GIVEN INFORMATION
=== Begin Enclosure ===

(** ** An offset out of range *)

(** C9. [IndexOf] of a substring delimiter with an offset below 0 or above
    [len(haystack)] panics: the slice expression [haystack[offset:]] is out
    of range. Nothing is clamped and nothing is returned. *)
Theorem multiByte_IndexOf_out_of_range (h : gmap loc dissect.node) p b H o :
  h !! p = Some (dissect.multiByte b) ->
  o < 0 \/ len H < o ->
  dissect.IndexOf (Some p) H o h = dissect.Panicked dissect.SliceBoundsOutOfRange.
Proof.
  intros Hp Ho. rewrite (IndexOf_multi _ _ _ H o Hp eq_refl).
  assert ((o <? 0) || (len H <? o) = true) as ->; [|done].
  apply orb_true_iff. lia.
Qed.

Lemma multiByte_IndexOf_out_of_range_witness :
  let b := {| dissect.needle := "-"; dissect.length := 0;
              dissect.greedy := false; dissect.next := None |} in
  let h : gmap loc dissect.node := {[ 1%positive := dissect.multiByte b ]} in
  dissect.IndexOf (Some 1%positive) "2021-01-01" 11 h =
  dissect.Panicked dissect.SliceBoundsOutOfRange.
Proof.
  intros b h.
  apply (multiByte_IndexOf_out_of_range h 1%positive b "2021-01-01" 11).
  - reflexivity.
  - right. vm_compute. reflexivity.
Defined.

Example IndexOf_negative_offset :
  dissect.bind (dissect.newDelimiter "-")
    (fun d => dissect.IndexOf d "2021-01-01" (-1)) ∅ =
  dissect.Panicked dissect.SliceBoundsOutOfRange.
Proof. reflexivity. Qed.

(** The offset [len(haystack)] itself is in range: the suffix is empty. *)
Example IndexOf_at_end :
  dissect.value_of
    (dissect.bind (dissect.newDelimiter "-")
       (fun d => dissect.IndexOf d "2021-01-01" 10) ∅) = Some (-1).
Proof. reflexivity. Qed.

(** ** What each method leaves alone *)

Lemma marked_frame o :
  dissect.kind_of (marked o) = dissect.kind_of o /\
  dissect.needle (dissect.embedded (marked o)) = dissect.needle (dissect.embedded o) /\
  dissect.length (dissect.embedded (marked o)) = dissect.length (dissect.embedded o) /\
  dissect.next (dissect.embedded (marked o)) = dissect.next (dissect.embedded o).
Proof. by destruct o. Qed.

Lemma linked_frame o d :
  dissect.kind_of (linked o d) = dissect.kind_of o /\
  dissect.needle (dissect.embedded (linked o d)) = dissect.needle (dissect.embedded o) /\
  dissect.length (dissect.embedded (linked o d)) = dissect.length (dissect.embedded o) /\
  dissect.greedy (dissect.embedded (linked o d)) = dissect.greedy (dissect.embedded o).
Proof. by destruct o. Qed.

(** C10. [IndexOf], [Len], [Delimiter], [String], [IsGreedy] and [Next]
    return in the heap they were called in: no field of any node changes.
    [MarkGreedy] changes the receiver only, and of it only the greedy flag:
    struct type, needle, length and next are as before. [SetNext] changes
    the receiver only, and of it only the next link: struct type, needle,
    length and greedy are as before. *)
Theorem methods_frame (h h' : gmap loc dissect.node) (d : delimiter) :
  (forall H o v, dissect.IndexOf d H o h = dissect.Ok v h' -> h' = h) /\
  (forall v, dissect.Len d h = dissect.Ok v h' -> h' = h) /\
  (forall v, dissect.Delimiter d h = dissect.Ok v h' -> h' = h) /\
  (forall v, dissect.String d h = dissect.Ok v h' -> h' = h) /\
  (forall v, dissect.IsGreedy d h = dissect.Ok v h' -> h' = h) /\
  (forall v, dissect.Next d h = dissect.Ok v h' -> h' = h) /\
  (forall v, dissect.MarkGreedy d h = dissect.Ok v h' ->
     exists p n n',
       d = Some p /\ h !! p = Some n /\ h' !! p = Some n' /\
       (forall q, q <> p -> h' !! q = h !! q) /\
       dissect.kind_of n' = dissect.kind_of n /\
       dissect.needle (dissect.embedded n') = dissect.needle (dissect.embedded n) /\
       dissect.length (dissect.embedded n') = dissect.length (dissect.embedded n) /\
       dissect.next (dissect.embedded n') = dissect.next (dissect.embedded n)) /\
  (forall m v, dissect.SetNext d m h = dissect.Ok v h' ->
     exists p n n',
       d = Some p /\ h !! p = Some n /\ h' !! p = Some n' /\
       (forall q, q <> p -> h' !! q = h !! q) /\
       dissect.kind_of n' = dissect.kind_of n /\
       dissect.needle (dissect.embedded n') = dissect.needle (dissect.embedded n) /\
       dissect.length (dissect.embedded n') = dissect.length (dissect.embedded n) /\
       dissect.greedy (dissect.embedded n') = dissect.greedy (dissect.embedded n)).
Proof.
  repeat split.
  - intros H o v. apply IndexOf_heap.
  - intros v. apply Len_heap.
  - intros v. apply Delimiter_heap.
  - intros v. apply String_heap.
  - intros v. apply IsGreedy_heap.
  - intros v. apply Next_heap.
  - intros v Hcall.
    destruct (MarkGreedy_allocated _ _ _ _ Hcall) as (p & n & -> & Hp).
    rewrite (MarkGreedy_eq _ _ _ Hp) in Hcall. injection Hcall as <- <-.
    exists p, n, (marked n).
    split; [done|]. split; [done|]. split; [apply lookup_insert_eq|].
    split; [|apply marked_frame].
    intros q Hq. by rewrite lookup_insert_ne.
  - intros m v Hcall.
    destruct (SetNext_allocated _ _ _ _ _ Hcall) as (p & n & -> & Hp).
    rewrite (SetNext_eq _ _ _ m Hp) in Hcall. injection Hcall as <- <-.
    exists p, n, (linked n m).
    split; [done|]. split; [done|]. split; [apply lookup_insert_eq|].
    split; [|apply linked_frame].
    intros q Hq. by rewrite lookup_insert_ne.
Qed.

Lemma methods_frame_witness :
  let m := dissect.multiByte
             {| dissect.needle := "=>"; dissect.length := 0;
                dissect.greedy := false; dissect.next := Some 2%positive |} in
  let h : gmap loc dissect.node :=
    <[2%positive := dissect.zeroByte dissect.zero]> (<[1%positive := m]> ∅) in
  let h' : gmap loc dissect.node := <[1%positive := marked m]> h in
  (forall v, dissect.Len (Some 1%positive) h = dissect.Ok v h -> h = h) /\
  exists p n n',
    Some 1%positive = Some p /\ h !! p = Some n /\ h' !! p = Some n' /\
    (forall q, q <> p -> h' !! q = h !! q) /\
    dissect.kind_of n' = dissect.kind_of n /\
    dissect.needle (dissect.embedded n') = dissect.needle (dissect.embedded n) /\
    dissect.length (dissect.embedded n') = dissect.length (dissect.embedded n) /\
    dissect.next (dissect.embedded n') = dissect.next (dissect.embedded n).
Proof.
  intros m h h'. split.
  - exact (proj1 (proj2 (methods_frame h h (Some 1%positive)))).
  - destruct (methods_frame h h' (Some 1%positive))
      as (_ & _ & _ & _ & _ & _ & Hmark & _).
    apply (Hmark tt). reflexivity.
Defined.


(** ** More on the substring delimiter *)

(** [IndexOf] of a [multiByte] at an offset in range: the first occurrence
    at or after the offset, which lies within the haystack, or -1 when
    there is none. *)
Lemma IndexOf_multi_valid (h : gmap loc dissect.node) p b H o :
  h !! p = Some (dissect.multiByte b) ->
  go_string H ->
  valid_offset H o ->
  (exists i, dissect.IndexOf (Some p) H o h = dissect.Ok i h /\
             o <= i /\ i + len (dissect.needle b) <= len H /\
             occurs_at (dissect.needle b) H i /\
             forall j, o <= j < i -> ~ occurs_at (dissect.needle b) H j)
  \/
  (dissect.IndexOf (Some p) H o h = dissect.Ok (-1) h /\
   forall j, o <= j -> ~ occurs_at (dissect.needle b) H j).
Proof.
  intros Hp HH Ho.
  rewrite (IndexOf_multi _ _ _ H o Hp eq_refl). simpl.
  assert ((o <? 0) || (len H <? o) = false) as ->.
  { unfold valid_offset in Ho. apply orb_false_iff. lia. }
  destruct (Index_suffix_spec (dissect.needle b) H o Ho)
    as [(Hr & Hle & Hocc & Hmin)|[Hr Hno]].
  - left. set (r := strings.Index _ _) in *.
    assert (negb (r =? -1) = true) as -> by (apply negb_true_iff; lia).
    assert (int.add r o = o + r) as ->.
    { rewrite add_exact; [lia|].
      unfold go_string, valid_offset, int.in_range in *.
      unfold int.min_int, int.max_int, int.bits in *. lia. }
    exists (o + r). split; [done|]. split; [lia|].
    split; [by destruct Hocc as (_ & ? & _)|]. by split.
  - right. rewrite Hr. by split.
Qed.

(** A call that returns had its offset in range. *)
Lemma IndexOf_multi_returns (h h' : gmap loc dissect.node) p b H o i :
  h !! p = Some (dissect.multiByte b) ->
  dissect.IndexOf (Some p) H o h = dissect.Ok i h' ->
  valid_offset H o /\ h' = h.
Proof.
  intros Hp Hcall. split; [|eapply IndexOf_heap, Hcall].
  rewrite (IndexOf_multi _ _ _ H o Hp eq_refl) in Hcall.
  destruct ((o <? 0) || (len H <? o)) eqn:Hr; [done|].
  apply orb_false_iff in Hr. unfold valid_offset. lia.
Qed.

(** X1. An index that a substring delimiter returns is -1 or a place where
    the whole delimiter fits: at or after the offset, with [i + Len()] at
    most [len(haystack)]. So [i + Len()] is an offset that the next lookup
    accepts. *)
Theorem multiByte_IndexOf_in_bounds (h h' : gmap loc dissect.node) p b H o i :
  h !! p = Some (dissect.multiByte b) ->
  go_string H ->
  dissect.IndexOf (Some p) H o h = dissect.Ok i h' ->
  exists w,
    dissect.Len (Some p) h' = dissect.Ok w h' /\ 0 <= w /\
    (i = -1 \/ (0 <= o <= i /\ i + w <= len H /\ valid_offset H (i + w))).
Proof.
  intros Hp HH Hcall.
  destruct (IndexOf_multi_returns _ _ _ _ _ _ _ Hp Hcall) as [Ho ->].
  exists (len (dissect.needle b)).
  split; [by rewrite (Len_eq _ _ _ Hp)|].
  split; [unfold len; lia|].
  destruct (IndexOf_multi_valid _ _ _ _ _ Hp HH Ho)
    as [(i' & Hi' & Hle & Hfit & _)|[Hi' _]];
    rewrite Hi' in Hcall; injection Hcall as <-; [right|by left].
  unfold valid_offset in *. unfold len in *. lia.
Qed.

Lemma multiByte_IndexOf_in_bounds_witness :
  let b := {| dissect.needle := ", "; dissect.length := 0;
              dissect.greedy := false; dissect.next := None |} in
  let h : gmap loc dissect.node := {[ 1%positive := dissect.multiByte b ]} in
  exists w,
    dissect.Len (Some 1%positive) h = dissect.Ok w h /\ 0 <= w /\
    (4 = -1 \/ (0 <= 2 <= 4 /\ 4 + w <= len "a, b, c" /\
                valid_offset "a, b, c" (4 + w))).
Proof.
  intros b h.
  apply (multiByte_IndexOf_in_bounds h h 1%positive b "a, b, c" 2 4).
  - reflexivity.
  - unfold go_string. vm_compute. discriminate.
  - reflexivity.
Defined.

(** X2. Looking again from a later offset gives the same answer as long as
    the offset has not passed the match: if [IndexOf(H, o)] is [i], then
    [IndexOf(H, o')] is [i] for every [o <= o' <= i]; and once the answer
    is -1 it is -1 from every later offset. *)
Theorem multiByte_IndexOf_later_offset
    (h : gmap loc dissect.node) p b H o o' i :
  h !! p = Some (dissect.multiByte b) ->
  go_string H ->
  dissect.IndexOf (Some p) H o h = dissect.Ok i h ->
  valid_offset H o' ->
  o <= o' ->
  (i = -1 \/ o' <= i) ->
  dissect.IndexOf (Some p) H o' h = dissect.Ok i h.
Proof.
  intros Hp HH Hcall Ho' Hle Hi.
  destruct (IndexOf_multi_returns _ _ _ _ _ _ _ Hp Hcall) as [Ho _].
  assert (0 <= o) by (unfold valid_offset in Ho; lia).
  destruct (IndexOf_multi_valid _ _ _ _ _ Hp HH Ho)
    as [(i1 & Hi1 & Hle1 & _ & Hocc1 & Hmin1)|[Hi1 Hno1]];
    rewrite Hi1 in Hcall; injection Hcall as <-;
    destruct (IndexOf_multi_valid _ _ _ _ _ Hp HH Ho')
      as [(i2 & Hi2 & Hle2 & _ & Hocc2 & Hmin2)|[Hi2 Hno2]];
    rewrite Hi2.
  - destruct Hi as [Hi|Hi]; [lia|]. f_equal.
    destruct (Z.lt_trichotomy i1 i2) as [Hlt|[Heq|Hgt]]; [|done|].
    + destruct (Hmin2 i1); [lia|done].
    + destruct (Hmin1 i2); [lia|done].
  - destruct Hi as [Hi|Hi]; [lia|]. by destruct (Hno2 i1).
  - destruct (Hno1 i2); [lia|done].
  - done.
Qed.

Lemma multiByte_IndexOf_later_offset_witness :
  let b := {| dissect.needle := ", "; dissect.length := 0;
              dissect.greedy := false; dissect.next := None |} in
  let h : gmap loc dissect.node := {[ 1%positive := dissect.multiByte b ]} in
  dissect.IndexOf (Some 1%positive) "a, b, c" 3 h = dissect.Ok 4 h.
Proof.
  intros b h.
  apply (multiByte_IndexOf_later_offset h 1%positive b "a, b, c" 2 3 4).
  - reflexivity.
  - unfold go_string. vm_compute. discriminate.
  - reflexivity.
  - unfold valid_offset. vm_compute. split; discriminate.
  - vm_compute. discriminate.
  - right. vm_compute. discriminate.
Defined.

=== End Enclosure ===

DESCRIPTION OF THE TASK
Go back to the start of the listing above. Reproduce each line exactly, ending with the line that contains "intros Hp Ho.".

FINISHED TASK
(** ** An offset out of range *)

(** C9. [IndexOf] of a substring delimiter with an offset below 0 or above
    [len(haystack)] panics: the slice expression [haystack[offset:]] is out
    of range. Nothing is clamped and nothing is returned. *)
Theorem multiByte_IndexOf_out_of_range (h : gmap loc dissect.node) p b H o :
  h !! p = Some (dissect.multiByte b) ->
  o < 0 \/ len H < o ->
  dissect.IndexOf (Some p) H o h = dissect.Panicked dissect.SliceBoundsOutOfRange.
Proof.
  intros Hp Ho. rewrite (IndexOf_multi _ _ _ H o Hp eq_refl).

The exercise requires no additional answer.